(** * UK Wealth Tax Impact Simulator: the wealth evolution engine

    A shallow embedding of [streamlit_app.py]: the distribution
    initializer, the year-by-year recurrence of
    [simulate_wealth_tax_impact], and the two derived views the page
    computes from its output (the wealth-share table and the annual tax
    revenue), and the revenue calculator of [streamlit_app_one.py].

    Python evaluates the recurrence on binary64 floats.  The engine below
    is written once, against an interface of the four arithmetic
    operations the source uses, in the order the source applies them, and
    is run on binary64 (primitive floats).

    - What depends on the shape of the loop only (the shape of the
      trajectory, the independence from the threshold, the rule that
      produces a row from the row before) holds for every instance of the
      interface, binary64 among them.
    - What depends on the arithmetic is stated on binary64, with its
      rounding, its infinities and its [nan]: the identities of the
      specification that hold over the rationals do not hold there, and
      are replaced by what the floats satisfy.
    - The share table, whose behaviour hinges on missing values and on
      division by zero, is studied on binary64, over a model of the frame
      operations it uses. *)

From Stdlib Require Import ZArith QArith Qpower Qabs Lia Lqa Floats.
From stdpp Require Import base option list gmap strings.

Local Open Scope Z_scope.

(** ** Numbers *)

(** The arithmetic the engine needs.  [of_int] promotes a Python [int];
    [of_decimal m k] is the decimal literal [m * 10^(-k)]. *)
Class Number (num : Type) := {
  of_int : Z → num;
  of_decimal : Z → nat → num;
  add : num → num → num;
  sub : num → num → num;
  mul : num → num → num;
  div : num → num → num
}.

Declare Scope num_scope.
Delimit Scope num_scope with num.
Infix "+" := add : num_scope.
Infix "-" := sub : num_scope.
Infix "*" := mul : num_scope.
Infix "/" := div : num_scope.

(** ** Data model *)

Definition ULTRA : string := "Ultra Wealthy (>£10M)".
Definition MIDDLE : string := "Middle Wealth (>£100K)".
Definition LOWER : string := "Lower Wealth (<£100K)".

Section Engine.
Context {num : Type} `{Number num}.
Local Open Scope num_scope.

(** The inner dictionary of a wealth group. *)
Record WealthGroup := {
  population : num;
  total_wealth : num
}.

(** One row of the engine's output: the dictionary [current_state]. *)
Record YearSnapshot := {
  year : Z;
  ultra_wealthy : num;
  middle_wealth : num;
  lower_wealth : num
}.

(** ** Distribution initializer *)

Definition initialize_wealth_groups : gmap string WealthGroup :=
  let group_1_population := of_decimal 22 3 in
  let group_2_population := of_int 30 in
  let group_3_population := of_int 36 in
  let group_1_wealth := of_int 1200 in
  let group_2_wealth := of_int 8000 in
  let group_3_wealth := of_int 800 in
  <[ULTRA := {| population := group_1_population; total_wealth := group_1_wealth |}]>
  (<[MIDDLE := {| population := group_2_population; total_wealth := group_2_wealth |}]>
  (<[LOWER := {| population := group_3_population; total_wealth := group_3_wealth |}]> ∅)).

(** ** The recurrence *)

(** [range lo hi] is Python's [range(lo, hi)]. *)
Definition range (lo hi : Z) : list Z :=
  (λ i : nat, lo + Z.of_nat i)%Z <$> seq 0 (Z.to_nat (hi - lo)).
(** * BitChat relay daemon: a shallow embedding of the Go sources

    The relay daemon (package [main] of [WiFi_mesh/relay-daemon]) is
    embedded function by function.  Go values are modelled as follows:

    - [[]byte], [[N]byte] and [string] are [list byte];
    - [int], [uint8], [uint32], [uint64] are [Z], with every truncating
      conversion written out; the width of [int] (32 bits on the MIPS
      routers, 64 on a native build) is a parameter where a value can
      exceed it;
    - a Go map used as a set is a [gset], the objects behind [*Client]
      pointers live in a [gmap] from addresses to [Client] records;
    - a [nil] slice is [None], so that [packets[idx] != nil] can be tested;
    - what a function gets from the operating system (socket input, files,
      the random source) is an explicit argument, what it hands to it
      (socket writes) an explicit result; a run-time panic is [None];
    - a [float64] is a binary64 number of IEEE 754, as the standard
      library's [SpecFloat] has them, and every operation on it rounds to
      the nearest, ties to even; a reading of the monotonic clock is a
      number of nanoseconds;
    - [log.Printf] lines are left out, and so are the goroutines: every
      function is embedded as it runs on its own, under its mutex. *)

From Stdlib Require Import ZArith List Lia Bool.
From Stdlib Require Import Strings.Byte Strings.String.
From Stdlib Require DecimalString.
From Stdlib Require SpecFloat QArith Qpower.
From Stdlib Require Import Sorted.
From stdpp Require Import base decidable countable list gmap.

Import ListNotations.
Local Open Scope Z_scope.

(** ** Part I: the embedding *)

(** *** Go's built-in slice and integer operations *)

Module Go.

Abbreviation bytes := (list byte).

#[export] Instance byte_eq_dec : EqDecision byte := Byte.byte_eq_dec.
#[export] Instance byte_countable : Countable byte :=
  inj_countable Byte.to_N Byte.of_N Byte.of_to_N.

(** [byte(x)] for an integer [x]: the low eight bits. *)
Definition byte_of_Z (x : Z) : byte :=
  match Byte.of_N (Z.to_N (x mod 256)) with
  | Some b => b
  | None => x00
  end.

(** [int(b)], [uint32(b)], ... for a byte [b]. *)
Definition Z_of_byte (b : byte) : Z := Z.of_N (Byte.to_N b).

(** [make([]byte, n)]: [n] zero bytes. *)
Definition make (n : nat) : bytes := repeat x00 n.

(** [copy(dst, src)]: overwrites the first [min(len(dst), len(src))]
    elements of [dst]; the value is [dst] afterwards. *)
Definition copy {A} (dst src : list A) : list A :=
  take (length dst) src ++ drop (length src) dst.

(** [s[lo:hi]] *)
Definition slice {A} (s : list A) (lo hi : nat) : list A :=
  take (hi - lo) (drop lo s).

(** [copy(dst[lo:hi], src)] and any other write through the sub-slice
    [dst[lo:hi]], seen from [dst]: [upd] is the sub-slice afterwards. *)
Definition with_slice {A} (dst : list A) (lo hi : nat) (upd : list A) : list A :=
  take lo dst ++ upd ++ drop hi dst.

Definition copy_range {A} (dst : list A) (lo hi : nat) (src : list A) : list A :=
  with_slice dst lo hi (copy (slice dst lo hi) src).
(* ===== verification/GoContext.v ===== *)
(** * Go contexts, time and lock handles

    A [context.Context] is what can cancel it and the billing user it carries.  External calls take
    the context the source passes, so that "this call survives cancellation" is visible in a trace.
    Times are nanoseconds since the Unix epoch, durations nanoseconds ([time.Duration]). *)

From S2P Require Import Prelude.

Local Open Scope Z_scope.

(** A held [*redislock.Lock]: its identity and key. *)
Record Lock := mkLock { lk_id : nat; lk_key : string }.

#[export] Instance Lock_eq_dec : EqDecision Lock.
Proof. solve_decision. Defined.

(** What can cancel a context. *)
Inductive cancel_source :=
| CallerDone                 (* the request or the runner's processing context *)
| LeaseLost (lk : Lock)      (* the watcher goroutine of a task lock *)
| TimedOut (d : Z)           (* context.WithTimeout *)
| BranchCancel.              (* an explicit cancel() *)

Record Context := mkCtx { ctx_sources : list cancel_source; ctx_user : option Z }.

Definition WithoutCancel (c : Context) : Context := mkCtx [] (ctx_user c).
Definition WithSource (s : cancel_source) (c : Context) : Context :=
  mkCtx (s :: ctx_sources c) (ctx_user c).
Definition Background : Context := mkCtx [] None.
Definition RequestContext : Context := mkCtx [CallerDone] None.

(** A context nothing can cancel. *)
Definition detached (c : Context) : Prop := ctx_sources c = [].

Lemma WithoutCancel_detached c : detached (WithoutCancel c).
Proof. done. Qed.

Definition millisecond : Z := 1000000.
Definition second : Z := 1000 * millisecond.
Definition minute : Z := 60 * second.
Definition hour : Z := 60 * minute.

(** The zero [time.Time] (year 1). *)
Definition zero_time : Z := - 62135596800 * second.
Definition IsZero (t : Z) : bool := t =? zero_time.

(** [time.UnixMilli(ms)] and [t.UnixMilli()]. *)
Definition of_UnixMilli (ms : Z) : Z := ms * millisecond.
Definition UnixMilli (t : Z) : Z := t / millisecond.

——————————

→ EXERCISE
Repeat word for word the lines above that run from the line containing "Declare Scope num_scope." through the line containing "(** ** Data model *)", both ends included, and nothing else.

→ TASK RESPONSE
Declare Scope num_scope.
Delimit Scope num_scope with num.
Infix "+" := add : num_scope.
Infix "-" := sub : num_scope.
Infix "*" := mul : num_scope.
Infix "/" := div : num_scope.

(** ** Data model *)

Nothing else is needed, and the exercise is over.